Given that the “parallel” claim allegations were necessary to survive express preemption—which would dispose of the entire case—we are not sure how it could be not necessary to resolve the federal issues.  Even the Fourth Circuit thought “this question was not entirely free from doubt,” so it held instead that the federal issues were not “substantial.”  Id. at *8-*10.  According to the Fourth Circuit, the plaintiff’s claims raised fact-intensive inquiries into the defendant’s compliance with certain FDA requirements, and not pure issues of law that would be important to the federal system as a whole, such as the constitutionality or construction of a federal statute.  Id. at *8.

Finally, the Fourth Circuit ruled that federal question jurisdiction would not be consistent with the “congressionally approved balance of federal and state judicial responsibilities.”  Id. at *9-*10.  On this point, the court noted that Congress had not created a federal cause of action providing remedies for violations of FDA regulations and did not intend “to divert a multitude of fact-intensive, state-law suits against medical-device manufacturers to federal court.”  Id.

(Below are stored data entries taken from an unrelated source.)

(** [for i in range(len(fib)): ... new_fib.append((temp_fib,None,None))] *)
Definition remap_all (f : point -> point) (fib : list track)
    : list track :=
  foldl (fun (new_fib : list track) (i : nat) =>
           match fib !! i with
           | Some t =>
               (new_fib ++ [(remap_streamline f (fst (fst t)), None, None)])%list
           | None => new_fib
           end)
        [] (seq 0 (length fib)).

(** [_run_interface].  The reference image enters through what
    [get_data_dims], [get_vox_dims] and [aff2axcodes] return for it; the
    track file through what [nib.trackvis.read] returns. *)
Definition _run_interface (cwd name : string)
    (data_dims : Z * Z * Z) (vox_dims : Q * Q * Q)
    (axcode : string * string * string)
    (fib : list track) (hdr : header) : exception + written :=
  let filename := name +:+ "_orcor.trk" in
  let '(vx, vy, vz) := vox_dims in
  let '(a0, a1, a2) := axcode in
  match flip a0 (voxel_order hdr) 0 with
  | inl e => inl e
  | inr flip_x =>
  match flip a1 (voxel_order hdr) 1 with
  | inl e => inl e
  | inr flip_y =>
  match flip a2 (voxel_order hdr) 2 with
  | inl e => inl e
  | inr flip_z =>
      let trk_header :=
        mkHeader data_dims (vx, vy, vz) (0%Q, 0%Q, 0%Q) (a0 +:+ a1 +:+ a2) in
      let new_fib :=
        remap_all (remap flip_x flip_y flip_z (origin hdr) vx vy vz) fib in
      inr (mkWritten (abspath cwd filename) new_fib trk_header "voxmm")
  end end end.

(** The sign of one axis: [+1] when the axis code of the reference is the
    recorded character of the track file, [-1] otherwise. *)
Definition sign (axcode_k : string) (c : Ascii.ascii) : Z :=
  if decide (axcode_k = String c "") then 1 else -1.

(** The squared Euclidean distance of two points. *)
Definition sqdist (p q : point) : Q :=
  let '(p0, p1, p2) := p in
  let '(q0, q1, q2) := q in
  ((p0 - q0) * (p0 - q0) + (p1 - q1) * (p1 - q1)
   + (p2 - q2) * (p2 - q2))%Q.

(** Equality of points as numbers. *)
Definition point_eq (p q : point) : Prop :=
  let '(p0, p1, p2) := p in
  let '(q0, q1, q2) := q in
  (p0 == q0 ∧ p1 == q1 ∧ p2 == q2)%Q.

End match_orientations.

(* ===================================================================== *)
(** ** Vocabulary of the statements about the workflows *)
(* ===================================================================== *)

Section Workflow_vocabulary.
Import nipype.

Definition dti_tensor : Dipy_tracking_config.t :=
  Dipy_tracking_config.mk "DTI" "Deterministic" false 1000 (2 # 10) (1 # 2) 25
    8 false 3.

Definition dti_csd : Dipy_tracking_config.t :=
  Dipy_tracking_config.mk "DTI" "Deterministic" true 1000 (2 # 10) (1 # 2) 25
    8 false 3.

(** The edge that feeds the seed of the tracking stage [t]. *)
Definition seed_edge (config : MRtrix_tracking_config.t) (t : string) : edge :=
  if MRtrix_tracking_config.seed_from_gmwmi config
  then mkEdge "inputnode" "gmwmi_registered" t "seed_gmwmi"
  else mkEdge "inputnode" "wm_mask_resampled" t "seed_file".

Definition seed_edges (w : world) : list edge :=
  filter (fun e => edge_dst_port e = "seed_file"
                   ∨ edge_dst_port e = "seed_gmwmi")
         (flow_edges (flow w)).

Definition act_deterministic : MRtrix_tracking_config.t :=
  MRtrix_tracking_config.store_tracking_mode MRtrix_tracking_config.default
    "Deterministic".

(** C8, as stated: the erosion stage lies on a path to the tracking stage. *)
Definition eroded_mask_reaches_tracking (w : world) : Prop :=
  ∃ erode t, erode ∈ stages_of w Erode /\ t ∈ tracking_stages w
             /\ path (flow w) erode t.

(** The edges that end in a tracking stage. *)
Definition tracking_inputs (w : world) : list edge :=
  filter (fun e => edge_dst e ∈ tracking_stages w) (flow_edges (flow w)).

#[global] Instance edge_eq_dec : EqDecision edge.
Proof. solve_decision. Defined.

(** The input ports that have an incoming edge. *)
Definition input_ports (w : world) : list (string * string) :=
  map (fun e => (edge_dst e, edge_dst_port e)) (flow_edges (flow w)).

(** The edges into port [p] of stage [n]. *)
Definition edges_into_port (w : world) (n p : string) : list edge :=
  filter (fun e => edge_dst e = n ∧ edge_dst_port e = p)
         (flow_edges (flow w)).

(** Names are unique, no input port is connected twice, every edge joins
    two stages of the graph, and every stage has its node object. *)
Definition well_wired (w : world) : Prop :=
  NoDup (flow_nodes (flow w))
  ∧ NoDup (input_ports w)
  ∧ Forall (fun e => edge_src e ∈ flow_nodes (flow w)
                     ∧ edge_dst e ∈ flow_nodes (flow w))
           (flow_edges (flow w))
  ∧ Forall (fun n => is_Some (objects w !! n)) (flow_nodes (flow w)).

(** A numbering of the stages of the two workflows along which every edge
    goes upwards. *)
Definition stage_rank (n : string) : nat :=
  if decide (n = "inputnode") then 0
  else if decide (n = "outputnode") then 3
  else if decide (n = "trackvis") then 2
  else 1.

Definition edges_go_up (w : world) : Prop :=
  Forall (fun e => (stage_rank (edge_src e) < stage_rank (edge_dst e))%nat)
         (flow_edges (flow w)).

End Workflow_vocabulary.

(* ===================================================================== *)
(** ** Vocabulary of the statements about the seed interfaces *)
(* ===================================================================== *)

(** [self.ROI_idx] after the file [f]. *)
Definition labels_of (f : ROI_file) : list Z :=
  np.int_values
    (np.astype_int
       (np.unique
          (np.astype_int
             (np.unique (np.nonzero_entries (nib.get_data (ROI_vol f))))))).

(** The product of a region volume and a mask of the same shape, in the
    promoted element type, and its conversion to [int]: [border]. *)
Definition product_of (f : ROI_file) (WM : nib.image) : np.ndarray :=
  np.mk (np.shape (nib.get_data (ROI_vol f)))
        (np.times (np.elements (nib.get_data (ROI_vol f)))
                  (np.elements (nib.get_data WM))).

Definition border_of (f : ROI_file) (WM : nib.image) : list Z :=
  np.int_values (product_of f WM).




(** A volume that is zero everywhere. *)
Definition all_zero (a : np.ndarray) : Prop :=
  match np.elements a with
  | np.ints _ l => Forall (fun z => z = 0) l
  | np.floats _ l => Forall (fun q => q = 0%Qc) l
  end.

Definition indicator (i : Z) (border : list Z) : list Z :=
  map (fun b => if b =? i then 1 else 0) border.

Definition seed_volume (f : ROI_file) (WM : nib.image) (i : Z) : nib.image :=
  nib.Nifti1Image
    (np.int64_array (np.shape (nib.get_data (ROI_vol f)))
                    (indicator i (border_of f WM)))
    (nib.get_affine (ROI_vol f)).

Definition seeds_of (cwd : string) (f : ROI_file) (WM : nib.image)
    : list (string * nib.image) :=
  map (fun i => (abspath cwd (make_seeds.seed_name (ROI_base f) i),
                 seed_volume f WM i))
      (labels_of f).

Definition after_file (cwd : string) (WM : nib.image)
    (st : seeds_state) (f : ROI_file) : seeds_state :=
  mkSeeds (labels_of f) (ROI_base f)
    (saved st ++ seeds_of cwd f WM)
    (txt_name st)
    (txt_lines st
       ++ map (fun i => make_seeds.seed_name (ROI_base f) i +:+ newline)
              (labels_of f)).

Definition same_shape (WM : nib.image) (f : ROI_file) : Prop :=
  np.shape (nib.get_data (ROI_vol f)) = np.shape (nib.get_data WM).

Definition merged_volume (f : ROI_file) (WM : nib.image) : nib.image :=
  nib.Nifti1Image
    (np.int64_array (np.shape (nib.get_data (ROI_vol f))) (border_of f WM))
    (nib.get_affine (ROI_vol f)).

Definition after_file_merged (cwd : string) (WM : nib.image)
    (st : seeds_state) (f : ROI_file) : seeds_state :=
  mkSeeds (labels_of f) (ROI_base f)
    (saved st
       ++ [(abspath cwd (make_mrtrix_seeds.seeds_name (ROI_base f)),
            merged_volume f WM)])
    (txt_name st) (txt_lines st).

Definition with_affine (img : nib.image) (aff : list (list Q)) : nib.image :=
  nib.Nifti1Image (nib.get_data img) aff.

Definition with_ROI_affine (f : ROI_file) (aff : list (list Q)) : ROI_file :=
  mkROI (ROI_path f) (ROI_base f) (with_affine (ROI_vol f) aff).

(** The two volumes are on one voxel grid: same dimensions, same affine
    (hence same voxel size and origin). *)
Definition same_grid (a b : nib.image) : Prop :=
  np.shape (nib.get_data a) = np.shape (nib.get_data b)
  ∧ nib.get_affine a = nib.get_affine b.

Definition identity_affine : list (list Q) :=
  [[1; 0; 0; 0]; [0; 1; 0; 0]; [0; 0; 1; 0]; [0; 0; 0; 1]]%Q.

Definition shifted_affine : list (list Q) :=
  [[2; 0; 0; 10]; [0; 2; 0; 0]; [0; 0; 2; 0]; [0; 0; 0; 1]]%Q.

Definition roi_example : ROI_file :=
  mkROI "/data/roi.nii.gz" "roi"
    (nib.Nifti1Image (np.mk [2; 3]%nat (np.ints np.int16 [2; 0; 5; 2; 5; 9]))
       identity_affine).

Definition roi_example_2 : ROI_file :=
  mkROI "/data/other.nii.gz" "other"
    (nib.Nifti1Image (np.mk [2; 3]%nat (np.ints np.int16 [0; 7; 7; 0; 1; 0]))
       identity_affine).

Definition wm_example : nib.image :=
  nib.Nifti1Image (np.mk [2; 3]%nat (np.ints np.uint8 [1; 1; 0; 0; 1; 0]))
    identity_affine.

Definition wm_shifted : nib.image := with_affine wm_example shifted_affine.

Fixpoint occurs (c : ascii) (s : string) : Prop :=
  match s with
  | EmptyString => False
  | String a s' => a = c ∨ occurs c s'
  end.

Definition roi_other_shape : ROI_file :=
  mkROI "/data/small.nii.gz" "small"
    (nib.Nifti1Image (np.mk [2; 2]%nat (np.ints np.int16 [1; 0; 0; 3]))
       identity_affine).

Definition roi_all_zero : ROI_file :=
  mkROI "/data/empty.nii.gz" "empty"
    (nib.Nifti1Image (np.mk [2; 3]%nat (np.ints np.int16 [0; 0; 0; 0; 0; 0]))
       identity_affine).



Definition roi_bytes : ROI_file :=
  mkROI "/data/bytes.nii.gz" "bytes"
    (nib.Nifti1Image (np.mk [2]%nat (np.ints np.uint8 [3; 2]))
       identity_affine).

Definition wm_bytes : nib.image :=
  nib.Nifti1Image (np.mk [2]%nat (np.ints np.uint8 [86; 0])) identity_affine.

We differ with the Fourth Circuit on a few of these points.  For one thing, where the court found “doubt” we clearly see a complaint that affirmatively and necessarily raised federal issues.  We similarly would find those issues to be substantial.  Sure, we are not talking here about the constitutionality of a federal statute, but we are considering the contours of federal laws enacted to provide for the consistent and predictable regulation of life-saving and life-improving devices.  That seems substantial to us.

We also do not believe that finding federal question jurisdiction in this case would disrupt any existing state-federal balance.  To begin with, it makes no difference whether Congress provided a private right of action to enforce FDA regulations.  That was the point of Grable:  Even a state law claim can give rise to federal question jurisdiction; no federal claim is required.  Moreover, with the current and growing masses of medical device product liability cases that currently exist in federal courts—multidistrict litigation, mostly drug/device product liability cases, now makes up more than half the federal docket—what federal-state balance was the Fourth Circuit concerned with disrupting?  We surely have not heard the last of this.